(** The fourth field of an episode's name is its timestamp, provided the
    user id has no underscore. *)
Lemma episode_name_field (u : string) (t : Z) :
  underscore_free u ->
  nth_error (Cypher.split "_" (episode_name u t)) 3 = Some (str_of_Z t).
Proof.
  intros Hu. unfold episode_name.
  change ("User_" ++ u ++ "_Ingest_" ++ str_of_Z t)%string
    with ("User" ++ String "_" (u ++ String "_" ("Ingest" ++ String "_" (str_of_Z t))))%string.
  rewrite (split_field "_" "User"), (split_field "_" u), (split_field "_" "Ingest"),
    (split_free "_" (str_of_Z t)); try reflexivity; try exact Hu; apply str_of_Z_free.
Qed.

Lemma episode_name_prefix (u u' : string) (t : Z) :
  underscore_free u -> underscore_free u' ->
  Cypher.starts_with (episode_name u' t) ("User_" ++ u ++ "_Ingest_") = true <-> u' = u.
Proof.
  intros Hu Hu'. unfold Cypher.starts_with, episode_name. split.
  - change ("User_" ++ u ++ "_Ingest_")%string
      with ("User_" ++ (u ++ String "_" "Ingest_"))%string.
    change ("User_" ++ u' ++ "_Ingest_" ++ str_of_Z t)%string
      with ("User_" ++ (u' ++ String "_" ("Ingest_" ++ str_of_Z t)))%string.
    cbn [String.prefix append].
    repeat (match goal with
            | |- context [ascii_dec ?a ?a] => destruct (ascii_dec a a); [|contradiction]
            end).
    intros H. symmetry. exact (prefix_same_head u u' _ _ Hu Hu' H).
  - intros ->.
    replace ("User_" ++ u ++ "_Ingest_" ++ str_of_Z t)%string
      with (("User_" ++ u ++ "_Ingest_") ++ str_of_Z t)%string.
    + apply prefix_append.
    + cbn. do 5 f_equal. now rewrite append_assoc.
Qed.
Lemma process_video_leaves_partial_audio_witness :
  dict_get (returned (process_video env_ffmpeg_breaks "https://youtu.be/abc123" sample_state))
    "success" = Some (VBool false) /\
  temp_files (snd (process_video env_ffmpeg_breaks "https://youtu.be/abc123" sample_state))
  = ["temp_video.mp4"] /\
  "temp_audio.wav"
    ∈ files (snd (process_video env_ffmpeg_breaks "https://youtu.be/abc123" sample_state)).
Proof.
  apply (process_video_leaves_partial_audio env_ffmpeg_breaks "https://youtu.be/abc123"
           "abc123" sample_state
           {| exn_class := CalledProcessError;
              exn_msg := "Command returned non-zero exit status 1." |}).
  - vm_compute. reflexivity.
  - reflexivity.
  - reflexivity.
  - intros cmd. reflexivity.
Defined.

(** ** Errors of the speech model *)

(** A load that fails is not remembered: the error leaves
    [transcribe_audio_whisper] as it is (it is not wrapped), the object still
    holds no model, and the next call requests the load again; when that one
    succeeds the model is stored then. *)
Theorem transcribe_retries_failed_load (env1 env2 : Env)
    (audio1 language1 audio2 language2 : string) (st : State) (e : Exn) :
  whisper_model (self st) = None ->
  ext_load_model env1 (whisper_model_size (self st)) = Some e ->
  ext_load_model env2 (whisper_model_size (self st)) = None ->
  let run1 := transcribe_audio_whisper env1 audio1 language1 st in
  let run2 := transcribe_audio_whisper env2 audio2 language2 (snd run1) in
  fst run1 = Raise e /\
  whisper_model (self (snd run1)) = None /\
  models_built (snd run1) = models_built st /\
  whisper_model (self (snd run2))
  = Some {| model_size := whisper_model_size (self st); model_serial := models_built st |} /\
  loads_of (trace (snd run2))
  = loads_of (trace st) ++ [whisper_model_size (self st); whisper_model_size (self st)].
Proof.
  intros Hnone Hfail Hok run1 run2.
  pose proof (transcribe_without_model env1 audio1 language1 st Hnone) as H1.
  rewrite Hfail in H1. fold run1 in H1.
  assert (Hnone1 : whisper_model (self (snd run1)) = None) by (by rewrite H1).
  pose proof (transcribe_without_model env2 audio2 language2 (snd run1) Hnone1) as H2.
  fold run2 in H2.
  assert (Hsize : whisper_model_size (self (snd run1)) = whisper_model_size (self st))
    by (by rewrite H1).
  assert (Hbuilt : models_built (snd run1) = models_built st) by (by rewrite H1).
  rewrite Hsize, Hok in H2. cbn zeta in H2. destruct H2 as (Hs2 & _ & Ht2).
  split_and!; [by rewrite H1 | done | done | |].
  - rewrite Hs2, Hbuilt. reflexivity.
  - rewrite Ht2, H1. simpl. rewrite <- app_assoc, loads_of_app. reflexivity.
Qed.
(** C2 (as amended). The date-range parameters of an export request have
    no effect on the exported artifact: requests that agree on the
    department get the same answer whatever their start and end dates,
    which only enter the file name the client builds (from the department,
    the start date and the format).  The department parameter does select
    the rows: the tasks exported are the collection filtered, order and
    repetitions kept, to the tasks whose owner is a user of that department
    when a department other than "all" is given, and to every task
    otherwise; the sheet has one row for each of them, in that order.  The
    file name the server proposes depends on no parameter. *)
Theorem export_parameters_effect (users : list User) (tasks : list Task)
        (user : User) (now : Z) :
  let export :=
    exportTasks toLocaleDateString toISOString users tasks (Some user) in
  (forall q q', q_department q = q_department q' -> export q now = export q' now)
  /\ (forall o o',
         AdminDashboard.x_department o = AdminDashboard.x_department o' ->
         export (AdminDashboard.exportParams o) now
         = export (AdminDashboard.exportParams o') now)
  /\ (forall q resp,
         export q now = Ok resp ->
         exists keep : Task -> bool,
           (forall t, keep t = true
                      <-> (forall d, Spec.selectsDepartment q d ->
                                     Spec.ownedByDepartment users d t))
           /\ exportQueryTasks users tasks q = filter keep tasks
           /\ Forall2 (fun t row => addRow toLocaleDateString users t = Ok row)
                      (filter keep tasks)
                      (ws_rows (worksheet resp)))
  /\ (forall q t,
         In t (exportQueryTasks users tasks q)
         <-> In t tasks
             /\ (forall d, Spec.selectsDepartment q d ->
                           Spec.ownedByDepartment users d t))
  /\ (forall q q' resp resp',
         export q now = Ok resp -> export q' now = Ok resp' ->
         contentDisposition resp = contentDisposition resp')
  /\ (forall o o',
         AdminDashboard.x_type o = AdminDashboard.x_type o' ->
         AdminDashboard.x_department o = AdminDashboard.x_department o' ->
         Spec.startOf o = Spec.startOf o' ->
         AdminDashboard.exportFilename o = AdminDashboard.exportFilename o').
Proof.
  intros export. subst export. cbv beta.
  assert (Hdep : forall q q', q_department q = q_department q' ->
                   exportTasks toLocaleDateString toISOString users tasks
                               (Some user) q now
                   = exportTasks toLocaleDateString toISOString users tasks
                                 (Some user) q' now).
  { intros q q' Hq. unfold exportTasks, exportQueryTasks. now rewrite Hq. }
  split; [exact Hdep|]. split; [|split; [|split; [|split]]].
  - intros o o' Ho. apply Hdep. unfold AdminDashboard.exportParams. simpl.
    now rewrite Ho.
  - intros q resp. unfold exportTasks.
    destruct (negb (String.eqb (user_role user) "admin")); [discriminate|].
    destruct (mapM (addRow toLocaleDateString users) (exportQueryTasks users tasks q))
      as [rows|e] eqn:E; simpl; [|discriminate].
    intros [= <-]. simpl. apply mapM_Forall2 in E.
    destruct (exportQueryTasks_filter users tasks q) as [keep [Hq Hkeep]].
    exists keep. split; [exact Hkeep|]. split; [exact Hq|]. now rewrite <- Hq.
  - intros q t. apply exportQueryTasks_In.
  - intros q q' resp resp'. unfold exportTasks.
    destruct (negb (String.eqb (user_role user) "admin")); [discriminate|].
    destruct (mapM _ (exportQueryTasks users tasks q)); simpl; [|discriminate].
    destruct (mapM _ (exportQueryTasks users tasks q')); simpl; [|discriminate].
    now intros [= <-] [= <-].
  - exact exportFilename_depends.
Qed.

(** C9. An administrator's export whose task query finds nothing succeeds:
    the answer is the spreadsheet with the header row (the nine column
    titles, in bold) and no data row. *)
Theorem export_empty_headers_only (users : list User) (tasks : list Task)
        (user : User) (q : ExportQuery) (now : Z) :
  user_role user = "admin" ->
  exportQueryTasks users tasks q = [] ->
  exists resp,
    exportTasks toLocaleDateString toISOString users tasks (Some user) q now = Ok resp
    /\ exportRoute toLocaleDateString toISOString users tasks (Some user) q now
       = Ok resp
    /\ ws_rows (worksheet resp) = []
    /\ map header (ws_columns (worksheet resp)) = Spec.headers
    /\ ws_headerBold (worksheet resp) = true
    /\ contentType resp
       = "application/vnd.openxmlformats-officedocument.spreadsheetml.sheet".
Proof.
  intros Hadmin Hempty.
  unfold exportRoute, authorize, exportTasks.
  rewrite Hadmin, Hempty. simpl.
  eexists. repeat split.
Qed.

End ExportTasks.

(** The same Marketing export with and without a date range. *)
Lemma export_parameters_effect_witness :
  Server.exportTasks Samples.toLocaleDateString Samples.toISOString
    Samples.users Samples.tasks (Some Samples.admin)
    (AdminDashboard.exportParams Samples.exportMarketing) Samples.seeded
  = Server.exportTasks Samples.toLocaleDateString Samples.toISOString
      Samples.users Samples.tasks (Some Samples.admin)
      (AdminDashboard.exportParams Samples.exportMarketingMay) Samples.seeded.
Proof.
  exact (proj1 (proj2 (export_parameters_effect Samples.toLocaleDateString
                         Samples.toISOString Samples.users Samples.tasks
                         Samples.admin Samples.seeded))
               Samples.exportMarketing Samples.exportMarketingMay eq_refl).
Defined.

(** C2 as stated fails: over the same task collection, the export of every
    department has a row for John's task that the export of the Marketing
    department lacks, so the department parameter changes the rows. *)
Lemma export_department_changes_rows :
  exists all marketing,
    Server.exportTasks Samples.toLocaleDateString Samples.toISOString
      Samples.users Samples.tasks (Some Samples.admin)
      (AdminDashboard.exportParams Samples.exportAll) Samples.seeded
    = Server.Ok all
    /\ Server.exportTasks Samples.toLocaleDateString Samples.toISOString
         Samples.users Samples.tasks (Some Samples.admin)
         (AdminDashboard.exportParams Samples.exportMarketing) Samples.seeded
       = Server.Ok marketing
    /\ In Samples.apiRow (Server.ws_rows (Server.worksheet all))
    /\ ~ In Samples.apiRow (Server.ws_rows (Server.worksheet marketing))
    /\ List.length (Server.ws_rows (Server.worksheet all)) = 3%nat
    /\ List.length (Server.ws_rows (Server.worksheet marketing)) = 1%nat.
Proof.
  eexists. eexists.
  split; [vm_compute; reflexivity|]. split; [vm_compute; reflexivity|].
  split; [vm_compute; now left|]. split; [|split; reflexivity].
  vm_compute. intros [H | []]. discriminate.
Qed.
Lemma enforceClientSize_guarded_witness :
  enforceClientSize 1
    (updWindow 1 (Window.setGeometry Sample.screen) (Sample.engine [1] Sample.tiled None))
  = call (KWinSetTimeout (RecommitIfTiled 1) 10)
      (updWindow 1 (Window.setGeometry Sample.screen) (Sample.engine [1] Sample.tiled None))
  ∧ runCallback (RecommitIfTiled 1)
      (updWindow 1 (Window.setState Float) (Sample.engine [1] Sample.tiled None))
    = updWindow 1 (Window.setState Float) (Sample.engine [1] Sample.tiled None).
Proof.
  destruct (enforceClientSize_guarded 1
              (updWindow 1 (Window.setGeometry Sample.screen)
                 (Sample.engine [1] Sample.tiled None)))
    as (Hsched & _ & Hlater).
  split.
  - apply Hsched. split; [reflexivity|]. vm_compute. discriminate.
  - apply (Hlater (updWindow 1 (Window.setState Float) (Sample.engine [1] Sample.tiled None))).
    vm_compute. discriminate.
Defined.

(** ** Window records *)

Lemma normalize_idem cfg win : normalize cfg (normalize cfg win) = normalize cfg win.
Proof.
  unfold normalize. destruct win as [c st g ag nb si sf vis].
  destruct st; simpl; reflexivity.
Qed.

Lemma normalize_visible cfg win : Window.visible (normalize cfg win) = Window.visible win.
Proof. destruct win as [c st g ag nb si sf vis]. destruct st; reflexivity. Qed.

Lemma normalize_geometry cfg win : Window.geometry (normalize cfg win) = Window.geometry win.
Proof. destruct win as [c st g ag nb si sf vis]. destruct st; reflexivity. Qed.

Lemma normalize_state cfg win :
  Window.state (normalize cfg win)
  = if decide (Window.state win = FreeTile) then Tile else Window.state win.
Proof. destruct win as [c st g ag nb si sf vis]. destruct st; reflexivity. Qed.

Lemma normalize_Tile cfg win :
  Window.state win = Tile → normalize cfg win = Window.setNoBorder (noTileBorder cfg) win.
Proof.
  destruct win as [c st g ag nb si sf vis]. simpl. intros ->. reflexivity.
Qed.

Lemma normalize_setGeometry cfg g win :
  normalize cfg (Window.setGeometry g win) = Window.setGeometry g (normalize cfg win).
Proof. destruct win as [c st g0 ag nb si sf vis]. destruct st; reflexivity. Qed.

Lemma setGeometry_twice g g' win :
  Window.setGeometry g (Window.setGeometry g' win) = Window.setGeometry g win.
Proof. reflexivity. Qed.

Lemma setGeometry_same win : Window.setGeometry (Window.geometry win) win = win.
Proof. by destruct win. Qed.

(** ** Geometry assignments *)

Lemma assignTo_cons w z zs win :
  assignTo w (z :: zs) win
  = assignTo w zs (if decide (w = z.1) then Window.setGeometry z.2 win else win).
Proof. reflexivity. Qed.

Lemma assignTo_snoc w zs z win :
  assignTo w (zs ++ [z]) win
  = if decide (w = z.1) then Window.setGeometry z.2 (assignTo w zs win)
    else assignTo w zs win.
Proof. unfold assignTo. by rewrite foldl_app. Qed.

Lemma assignTo_absent w zs win : w ∉ zs.*1 → assignTo w zs win = win.
Proof.
  revert win. induction zs as [|z zs IH]; intros win Hno; [done|].
  rewrite fmap_cons in Hno. apply not_elem_of_cons in Hno as [Hne Hno].
  rewrite assignTo_cons, decide_False by done. by apply IH.
Qed.

(** An assignment touches the geometry and nothing else. *)
Lemma setGeometry_assignTo g w zs win :
  Window.setGeometry g (assignTo w zs win) = Window.setGeometry g win.
Proof.
  revert win. induction zs as [|z zs IH]; intros win; [done|].
  rewrite assignTo_cons, IH. case_decide; reflexivity.
Qed.

Lemma assignTo_setGeometry_same w zs win :
  Window.setGeometry (Window.geometry (assignTo w zs win)) win = assignTo w zs win.
Proof.
  rewrite <- (setGeometry_assignTo _ w zs win). apply setGeometry_same.
Qed.

Lemma assignTo_visible w zs win :
  Window.visible (assignTo w zs win) = Window.visible win.
Proof. by rewrite <- assignTo_setGeometry_same. Qed.

Lemma assignTo_state w zs win :
  Window.state (assignTo w zs win) = Window.state win.
Proof. by rewrite <- assignTo_setGeometry_same. Qed.

Lemma assignTo_noBorder w zs win :
  Window.noBorder (assignTo w zs win) = Window.noBorder win.
Proof. by rewrite <- assignTo_setGeometry_same. Qed.

Lemma assignTo_idem w zs win :
  assignTo w zs (assignTo w zs win) = assignTo w zs win.
Proof.
  induction zs as [|z zs IH] using rev_ind; [done|].
  rewrite !assignTo_snoc. case_decide; [|done].
  by rewrite !setGeometry_assignTo.
Qed.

» **ABOUT THIS TASK**
Go through the listing above and list every line that has the word "selectsDepartment".

» **RESULT OF THE EXERCISE**
                      <-> (forall d, Spec.selectsDepartment q d ->
             /\ (forall d, Spec.selectsDepartment q d ->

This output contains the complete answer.